## Work instruction
Your answer must be the full listing, reproduced exactly.

Exercise data START

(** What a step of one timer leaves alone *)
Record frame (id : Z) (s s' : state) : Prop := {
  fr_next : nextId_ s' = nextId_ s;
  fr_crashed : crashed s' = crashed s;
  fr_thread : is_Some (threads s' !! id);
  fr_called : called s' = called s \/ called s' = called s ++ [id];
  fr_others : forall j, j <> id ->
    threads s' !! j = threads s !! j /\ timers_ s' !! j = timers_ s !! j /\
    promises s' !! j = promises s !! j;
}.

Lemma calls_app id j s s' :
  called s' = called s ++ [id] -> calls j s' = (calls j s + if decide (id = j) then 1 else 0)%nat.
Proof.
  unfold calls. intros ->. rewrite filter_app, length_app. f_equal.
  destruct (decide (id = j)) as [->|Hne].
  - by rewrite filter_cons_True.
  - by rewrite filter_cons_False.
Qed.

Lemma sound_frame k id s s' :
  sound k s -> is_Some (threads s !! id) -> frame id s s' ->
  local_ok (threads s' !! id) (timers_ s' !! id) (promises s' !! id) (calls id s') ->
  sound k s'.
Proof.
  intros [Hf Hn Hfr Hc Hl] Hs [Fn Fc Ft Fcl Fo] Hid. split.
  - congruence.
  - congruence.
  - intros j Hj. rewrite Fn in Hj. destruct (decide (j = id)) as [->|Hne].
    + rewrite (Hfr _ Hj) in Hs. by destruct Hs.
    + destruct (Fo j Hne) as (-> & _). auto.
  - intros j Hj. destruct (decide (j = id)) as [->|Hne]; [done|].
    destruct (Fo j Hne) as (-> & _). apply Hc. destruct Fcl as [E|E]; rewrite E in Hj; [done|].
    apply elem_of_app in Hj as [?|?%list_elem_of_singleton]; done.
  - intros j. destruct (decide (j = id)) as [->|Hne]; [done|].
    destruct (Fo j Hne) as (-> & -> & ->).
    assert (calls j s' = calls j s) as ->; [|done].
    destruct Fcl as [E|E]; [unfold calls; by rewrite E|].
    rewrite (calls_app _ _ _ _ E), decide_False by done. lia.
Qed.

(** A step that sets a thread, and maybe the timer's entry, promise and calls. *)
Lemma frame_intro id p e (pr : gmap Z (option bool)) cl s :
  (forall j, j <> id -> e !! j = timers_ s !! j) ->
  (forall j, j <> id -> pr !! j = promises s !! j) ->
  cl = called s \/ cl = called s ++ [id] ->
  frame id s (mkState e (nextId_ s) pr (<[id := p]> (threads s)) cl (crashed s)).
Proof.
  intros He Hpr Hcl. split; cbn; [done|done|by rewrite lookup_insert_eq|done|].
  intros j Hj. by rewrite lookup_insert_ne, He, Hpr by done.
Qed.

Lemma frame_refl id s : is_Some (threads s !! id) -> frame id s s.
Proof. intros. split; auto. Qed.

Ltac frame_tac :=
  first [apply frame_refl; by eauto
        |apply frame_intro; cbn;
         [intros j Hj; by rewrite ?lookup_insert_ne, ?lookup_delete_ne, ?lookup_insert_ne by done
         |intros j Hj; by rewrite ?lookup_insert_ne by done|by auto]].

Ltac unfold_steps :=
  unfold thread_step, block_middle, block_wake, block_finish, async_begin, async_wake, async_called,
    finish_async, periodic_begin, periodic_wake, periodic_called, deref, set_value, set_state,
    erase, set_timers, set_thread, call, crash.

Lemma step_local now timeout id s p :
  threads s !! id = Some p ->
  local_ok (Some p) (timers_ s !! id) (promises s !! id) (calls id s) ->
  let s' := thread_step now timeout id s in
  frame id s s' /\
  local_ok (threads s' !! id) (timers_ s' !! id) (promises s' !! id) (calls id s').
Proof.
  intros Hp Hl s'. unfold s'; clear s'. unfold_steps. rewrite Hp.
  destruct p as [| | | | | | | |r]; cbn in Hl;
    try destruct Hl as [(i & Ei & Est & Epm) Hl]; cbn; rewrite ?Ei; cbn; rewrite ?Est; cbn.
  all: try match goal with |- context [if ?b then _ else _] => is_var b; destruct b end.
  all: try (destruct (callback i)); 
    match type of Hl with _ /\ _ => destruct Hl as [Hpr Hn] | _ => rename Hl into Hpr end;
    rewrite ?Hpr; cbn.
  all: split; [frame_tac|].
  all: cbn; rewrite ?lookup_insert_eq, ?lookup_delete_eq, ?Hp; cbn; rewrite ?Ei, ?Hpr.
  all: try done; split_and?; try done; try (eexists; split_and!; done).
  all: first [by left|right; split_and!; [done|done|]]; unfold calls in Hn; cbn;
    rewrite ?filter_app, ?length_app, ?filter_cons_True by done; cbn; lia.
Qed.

Exercise data END

## Solved exercise
(** What a step of one timer leaves alone *)
Record frame (id : Z) (s s' : state) : Prop := {
  fr_next : nextId_ s' = nextId_ s;
  fr_crashed : crashed s' = crashed s;
  fr_thread : is_Some (threads s' !! id);
  fr_called : called s' = called s \/ called s' = called s ++ [id];
  fr_others : forall j, j <> id ->
    threads s' !! j = threads s !! j /\ timers_ s' !! j = timers_ s !! j /\
    promises s' !! j = promises s !! j;
}.

Lemma calls_app id j s s' :
  called s' = called s ++ [id] -> calls j s' = (calls j s + if decide (id = j) then 1 else 0)%nat.
Proof.
  unfold calls. intros ->. rewrite filter_app, length_app. f_equal.
  destruct (decide (id = j)) as [->|Hne].
  - by rewrite filter_cons_True.
  - by rewrite filter_cons_False.
Qed.

Lemma sound_frame k id s s' :
  sound k s -> is_Some (threads s !! id) -> frame id s s' ->
  local_ok (threads s' !! id) (timers_ s' !! id) (promises s' !! id) (calls id s') ->
  sound k s'.
Proof.
  intros [Hf Hn Hfr Hc Hl] Hs [Fn Fc Ft Fcl Fo] Hid. split.
  - congruence.
  - congruence.
  - intros j Hj. rewrite Fn in Hj. destruct (decide (j = id)) as [->|Hne].
    + rewrite (Hfr _ Hj) in Hs. by destruct Hs.
    + destruct (Fo j Hne) as (-> & _). auto.
  - intros j Hj. destruct (decide (j = id)) as [->|Hne]; [done|].
    destruct (Fo j Hne) as (-> & _). apply Hc. destruct Fcl as [E|E]; rewrite E in Hj; [done|].
    apply elem_of_app in Hj as [?|?%list_elem_of_singleton]; done.
  - intros j. destruct (decide (j = id)) as [->|Hne]; [done|].
    destruct (Fo j Hne) as (-> & -> & ->).
    assert (calls j s' = calls j s) as ->; [|done].
    destruct Fcl as [E|E]; [unfold calls; by rewrite E|].
    rewrite (calls_app _ _ _ _ E), decide_False by done. lia.
Qed.

(** A step that sets a thread, and maybe the timer's entry, promise and calls. *)
Lemma frame_intro id p e (pr : gmap Z (option bool)) cl s :
  (forall j, j <> id -> e !! j = timers_ s !! j) ->
  (forall j, j <> id -> pr !! j = promises s !! j) ->
  cl = called s \/ cl = called s ++ [id] ->
  frame id s (mkState e (nextId_ s) pr (<[id := p]> (threads s)) cl (crashed s)).
Proof.
  intros He Hpr Hcl. split; cbn; [done|done|by rewrite lookup_insert_eq|done|].
  intros j Hj. by rewrite lookup_insert_ne, He, Hpr by done.
Qed.

Lemma frame_refl id s : is_Some (threads s !! id) -> frame id s s.
Proof. intros. split; auto. Qed.

Ltac frame_tac :=
  first [apply frame_refl; by eauto
        |apply frame_intro; cbn;
         [intros j Hj; by rewrite ?lookup_insert_ne, ?lookup_delete_ne, ?lookup_insert_ne by done
         |intros j Hj; by rewrite ?lookup_insert_ne by done|by auto]].

Ltac unfold_steps :=
  unfold thread_step, block_middle, block_wake, block_finish, async_begin, async_wake, async_called,
    finish_async, periodic_begin, periodic_wake, periodic_called, deref, set_value, set_state,
    erase, set_timers, set_thread, call, crash.

Lemma step_local now timeout id s p :
  threads s !! id = Some p ->
  local_ok (Some p) (timers_ s !! id) (promises s !! id) (calls id s) ->
  let s' := thread_step now timeout id s in
  frame id s s' /\
  local_ok (threads s' !! id) (timers_ s' !! id) (promises s' !! id) (calls id s').
Proof.
  intros Hp Hl s'. unfold s'; clear s'. unfold_steps. rewrite Hp.
  destruct p as [| | | | | | | |r]; cbn in Hl;
    try destruct Hl as [(i & Ei & Est & Epm) Hl]; cbn; rewrite ?Ei; cbn; rewrite ?Est; cbn.
  all: try match goal with |- context [if ?b then _ else _] => is_var b; destruct b end.
  all: try (destruct (callback i)); 
    match type of Hl with _ /\ _ => destruct Hl as [Hpr Hn] | _ => rename Hl into Hpr end;
    rewrite ?Hpr; cbn.
  all: split; [frame_tac|].
  all: cbn; rewrite ?lookup_insert_eq, ?lookup_delete_eq, ?Hp; cbn; rewrite ?Ei, ?Hpr.
  all: try done; split_and?; try done; try (eexists; split_and!; done).
  all: first [by left|right; split_and!; [done|done|]]; unfold calls in Hn; cbn;
    rewrite ?filter_app, ?length_app, ?filter_cons_True by done; cbn; lia.
Qed.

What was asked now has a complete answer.